The Political Origins of the United Nations

When the Charter of the United Nations was signed on 26th June 1945, the Second World War was still raging in the Pacific. Hiroshima and Nagasaki were yet to happen. And colonialism was very much alive and kicking. ChatGPT informs me that the following countries were still under colonial control:

Mark Mazower, in No Enchanted Palace, argues that the United Nations was no organization that miraculously grew from the ashes of the Second World War. It was ideologically birthed by powers that expected colonialism to continue thriving. While it laid out broad commitments to human rights and peace, it notably avoided direct references to minorities and stopped short of condemning colonial rule.

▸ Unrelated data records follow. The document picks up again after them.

(** C6.  In every reachable state of the ledger,
    [total_packets_received] is the sum of [packets_per_analyzer] over the
    configured analyzers: the dict has exactly the configured names as
    keys, its values add up to the total, and with distinct names the
    total is the sum of the counts read analyzer by analyzer.  The
    ledger gets there as follows.  [__init__] leaves the total at 0 and a
    0 under the name of every analyzer.  The success section raises the
    total by 1 and, in the same section, the counter of one analyzer by
    1, every other counter staying as it was.  The failure section
    changes neither the total nor any counter.  So does a whole call of
    [distribute]: returning True it has raised the total and the counter
    of one configured analyzer by 1; ending in any other way it has left
    the total and all counters as they were. *)
Theorem total_packets_is_per_analyzer_sum (py_sum : list float → float)
    (d : LogDistributor) :
  reachable d →
  total_packets_received (stats d) = dict_sum (packets_per_analyzer (stats d))
  ∧ dom (packets_per_analyzer (stats d)) = list_to_set (name <$> analyzers d)
  ∧ (NoDup (name <$> analyzers d) →
     total_packets_received (stats d)
     = per_analyzer_total (packets_per_analyzer (stats d)) (analyzers d))
  ∧ (∀ l t,
       total_packets_received (stats (__init__ l t)) = 0
       ∧ ∀ a, a ∈ l →
           packets_per_analyzer (stats (__init__ l t)) !! name a = Some 0)
  ∧ (∀ a p,
       name a ∈ name <$> analyzers d →
       ∃ c,
         packets_per_analyzer (stats d) !! name a = Some c
         ∧ fst (record_success a p d) = None
         ∧ total_packets_received (stats (snd (record_success a p d)))
           = total_packets_received (stats d) + 1
         ∧ packets_per_analyzer (stats (snd (record_success a p d)))
           = <[name a := c + 1]> (packets_per_analyzer (stats d)))
  ∧ (total_packets_received (stats (record_failure d))
     = total_packets_received (stats d)
     ∧ packets_per_analyzer (stats (record_failure d))
       = packets_per_analyzer (stats d))
  ∧ (∀ env packet max_retries retry_delay,
       let '(ok, w') :=
         distribute py_sum env packet max_retries retry_delay
           {| dist := d; wire := [] |} in
       match ok with
       | inr true =>
           ∃ a c,
             a ∈ analyzers d
             ∧ packets_per_analyzer (stats d) !! name a = Some c
             ∧ total_packets_received (stats (dist w'))
               = total_packets_received (stats d) + 1
             ∧ packets_per_analyzer (stats (dist w'))
               = <[name a := c + 1]> (packets_per_analyzer (stats d))
       | _ =>
           total_packets_received (stats (dist w'))
           = total_packets_received (stats d)
           ∧ packets_per_analyzer (stats (dist w'))
             = packets_per_analyzer (stats d)
       end).
Proof.
  intros Hd. pose proof (reachable_ledger_inv d Hd) as Hinv.
  destruct Hinv as (Htot & Hp & Hm).
  split; [done|]. split; [done|]. split.
  { intros Hnd. rewrite Htot. by apply dict_sum_per_key. }
  split.
  { intros l t. split; [|intros a Ha; by apply init_packets_zero].
    destruct (init_stats_packets l DistributorStats_default)
      as (_ & _ & _ & _ & Hzero & _); [apply dict_sum_empty|by intros ??|].
    exact Hzero. }
  split.
  { intros a p Ha. by apply record_success_packets. }
  split; [done|].
  intros env packet max_retries retry_delay.
  pose proof (distribute_ledger_effect py_sum env packet max_retries
                retry_delay d Hd) as Heff.
  destruct (distribute py_sum env packet max_retries retry_delay
              {| dist := d; wire := [] |}) as [[e|[|]] w'].
  - destruct Heff as (_ & _ & _ & ->). done.
  - destruct Heff as (_ & a & c & m & Ha & Hc & _ & ->).
    exists a, c. done.
  - destruct Heff as (_ & ->). done.
Qed.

Mazower begins his analysis by presenting that Jan Smuts who was the Prime Minister of South Africa, a member of the British War Cabinet in both World Wars and the architect of segregation in S. Africa, was also the chief drafter of the UN Charter and the Preamble. Smuts was also closely associated with the founding of the League of Nations two decades earlier. For Mazower, with such personalities at the helm of affairs, big-power rivalry playing out in Europe, and a clamour for self-determination growing in the South, the UN was a space for these politics to also play out.

Instead I present the UN as essentially a further chapter in the history of world organization inaugurated by the League and linked through that to the question of empire and the visions of global order that emerged out of the British Empire in particular in its final decades

While I couldn’t fully agree with his analysis, the book provided me a fresh perspective on the origins of the UN.

PS: For Mazower, the rise of the voice of the former colonies was something that the founding members hadn’t anticipated. According to this NYT profile of Smuts – ‘South Africa’s Racist Founding Father Was Also a Human Rights Pioneer’:

At the very first meeting of the General Assembly, in 1946, Smuts was condemned by the leader of the Indian delegation on account of South Africa’s discriminatory treatment of its Indian minority population.

One fascinating piece was his argument on how it was India that really galvanized the organization into becoming a voice of the South, when it took on the Apartheid regime of South Africa.